Jim Lange: You also talk about the conflict of interest between corporate and mutual-fund management and people who are supposed to have a fiduciary duty towards shareholders. Could you expand on that idea of fiduciary and conflict of interest, and why you think our system is, to some extent, broken, partly just because of that conflict of interest?
John Bogle: Well, to begin with, you have to think of this as what the economists would call an “agency problem.” Are the agents representing their principals? In this case, for the first time in human history, we have two sets of agents facing each other. On the one hand, we’ve got corporations, and their agents are their management. The principals are the shareholders. There’s a great temptation for the managers, the chief executives and so on, to run the company for their benefit, short-term benefit often, stock options, compensation, bigger to get more money. They do mergers a lot. So, they’re the agents, and the issue that’s raised over there is they really aren’t representing their principals, the shareholders of the corporations.
Over here, we have another set of agents, and these agents actually control about 70 percent of all the stock in America. There are financial institutions, and when I came into this business in 1951, these financial institutions investing money for others controlled about 8 percent of all shares of stock in America. Today, they control 70 percent. These agents, these large institutional money managers for pension funds and mutual funds, are representing too much themselves and not enough for shareholders who have given them money, or the pension beneficiaries who they owe a duty to, to create a retirement fund. They’re looking after their own interests. They’re charging high fees. They don’t want to get into corporate governance. The absenteeism from the corporate owners, from corporate governance issues, how the corporations are being run, is just striking, and in the long run, totally counterproductive because someone has to look out to make sure that these corporations themselves are being operated in the interests of their shareholders, and here we have the agents representing all of these shareholders, only 66 percent more or less, of the stock of every single corporation have the absolute power to change the system, and they do almost nothing. Zero. They sit back and endorse management proposals, endorse mergers, endorse compensation and pay little attention to the interests of the shareholders behind that.

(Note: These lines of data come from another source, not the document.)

(** *** Reading coordinates for the table and the map (lines 138-159) *)

(** Lines 148-152, one coordinate group.  The state is [all_coords] and
    the [polygon_coords] of the coordinates element being read. *)
Definition coord_step (filename : string)
    (s : list (row F) * list (F * F)) (coord : string)
  : (list (row F) * list (F * F)) * option exn :=
  match Py.split "," coord with
  | p0 :: p1 :: _ =>
      match py_float p0 with
      | Raise e => (s, Some e)
      | Ok lon_v =>
          match py_float p1 with
          | Raise e => (s, Some e)
          | Ok lat_v =>
              ((fst s ++ [{| lat := lat_v; lon := lon_v; file := filename |}],
                snd s ++ [(lon_v, lat_v)])%list, None)
          end
      end
  | _ => (s, None)
  end.

(** Lines 145-157, one coordinates element.  The state is [all_coords]
    and [polygons]; [coords_element.text] may be [None]. *)
Definition coords_element_step (filename : string)
    (s : list (row F) * list (polygon_entry F)) (coords_element : element)
  : (list (row F) * list (polygon_entry F)) * option exn :=
  match text_of coords_element with
  | None => (s, Some AttributeError)
  | Some text =>
      let coords_text := Py.strip text in
      match try_fold (coord_step filename) (Py.split_ws coords_text)
              (fst s, []) with
      | ((all', polygon_coords), None) =>
          ((all',
            match polygon_coords with
            | [] => snd s
            | _ :: _ =>
                (snd s ++ [{| name := filename;
                              polygon := [polygon_coords] |}])%list
            end), None)
      | ((all', _), Some e) => ((all', snd s), Some e)
      end
  end.

(** Lines 143-144. *)
Definition placemark_step (filename : string)
    (s : list (row F) * list (polygon_entry F)) (placemark : element)
  : (list (row F) * list (polygon_entry F)) * option exn :=
  try_fold (coords_element_step filename) (findall "coordinates" placemark) s.

(** Lines 138-159: whatever is raised inside the [try] is swallowed by
    [except Exception: continue]; rows appended before it stay. *)
Definition read_coordinates (filename cleaned_kml : string) (fs : FS)
    (s : list (row F) * list (polygon_entry F))
  : list (row F) * list (polygon_entry F) :=
  match fs !! cleaned_kml with
  | None => s
  | Some data =>
      match ET_fromstring data with
      | Raise _ => s
      | Ok root =>
          fst (try_fold (placemark_step filename) (findall "Placemark" root) s)
      end
  end.

(** *** One uploaded file (lines 110-159) *)

(** Lines 126-159, for a file that has a markup path. *)
Definition process_markup (city : string) (st : run_state F)
    (filename kml_path : string) : M (run_state F) :=
  cleaned_kml <- remove_cdata_from_kml kml_path;;
  let wsid := working_street_id filename city in
  r <- extract_coordinates_from_kml cleaned_kml (count st) wsid;;
  fs <- get_fs;;
  let s := read_coordinates filename cleaned_kml fs
             (all_coords st, polygons st) in
  ret {| count := fst r;
         all_coords := fst s;
         polygons := snd s;
         sql_output_all :=
           (sql_output_all st ++ [String.concat "" (snd r)])%list |}.

(** Lines 110-124, then [process_markup]. *)
Definition process_file (city : string) (st : run_state F)
    (upload : string * string) : M (run_state F) :=
  let content := fst upload in
  let filename := snd upload in
  let ext := Py.lower (snd (OsPath.splitext filename)) in
  decoded <- lift (decode_upload content);;
  let file_path := OsPath.join KMZ_DIR filename in
  write_file file_path decoded;;
  if String.eqb ext ".kmz" then
    kml_path <- extract_kml_from_kmz file_path KML_DIR;;
    process_markup city st filename kml_path
  else if String.eqb ext ".kml" then
    let kml_path := OsPath.join KML_DIR filename in
    shutil_move file_path kml_path;;
    process_markup city st filename kml_path
  else ret st.

(** The [for] loop of line 109 over [zip(contents, filenames)]. *)
Fixpoint process_uploads (city : string) (st : run_state F)
    (uploads : list (string * string)) : M (run_state F) :=
  match uploads with
  | [] => ret st
  | upload :: rest =>
      st' <- process_file city st upload;;
      process_uploads city st' rest
  end.

(** *** The bundle (lines 164-169) *)

Fixpoint zip_write (names : list string) : M (list (string * string)) :=
  match names with
  | [] => ret []
  | f :: rest =>
      if Py.endswith f ".kml" then
        data <- read_file (OsPath.join KML_DIR f);;
        more <- zip_write rest;;
        ret ((f, data) :: more)
      else zip_write rest
  end.

(** *** The map (lines 181-202) *)

(** [lons, lats = zip( *ring )]: an empty ring has nothing to unpack. *)
Definition ring_trace (poly_name : string) (ring : list (F * F))
  : result (trace F) :=
  match ring with
  | [] => Raise ValueError
  | _ :: _ => Ok {| trace_name := poly_name;
                    lons := List.map fst ring;
                    lats := List.map snd ring |}
  end.

Fixpoint ring_traces (poly_name : string) (rings : list (list (F * F)))
  : result (list (trace F)) :=
  match rings with
  | [] => Ok []
  | ring :: rest =>
      match ring_trace poly_name ring with
      | Raise e => Raise e
      | Ok t =>
          match ring_traces poly_name rest with
          | Raise e => Raise e
          | Ok ts => Ok (t :: ts)
          end
      end
  end.

Fixpoint polygon_traces (polys : list (polygon_entry F))
  : result (list (trace F)) :=
  match polys with
  | [] => Ok []
  | poly :: rest =>
      match ring_traces (name poly) (polygon poly) with
      | Raise e => Raise e
      | Ok ts =>
          match polygon_traces rest with
          | Raise e => Raise e
          | Ok ts' => Ok (ts ++ ts')%list
          end
      end
  end.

Jim Lange: Well, I guess corporate management isn’t the only people that you indict. Specifically, Chapter 2, “The Double Agency Society and Happy Conspiracy,” you name 10. You call them gatekeepers, and they include Congress, the judiciary, the SEC, the Federal Reserve Board, the rating agencies, the financial press, security analysts, corporate directors, who we’ve been talking about, and institutional stockholders, who, in your own words, have played in betting a new culture of speculation, particularly in the period of the great crash of 2008-2009 and its aftermath. Is that a fair indictment of so many well-respected institutions?
John Bogle: Well, it’s certainly a broad indictment!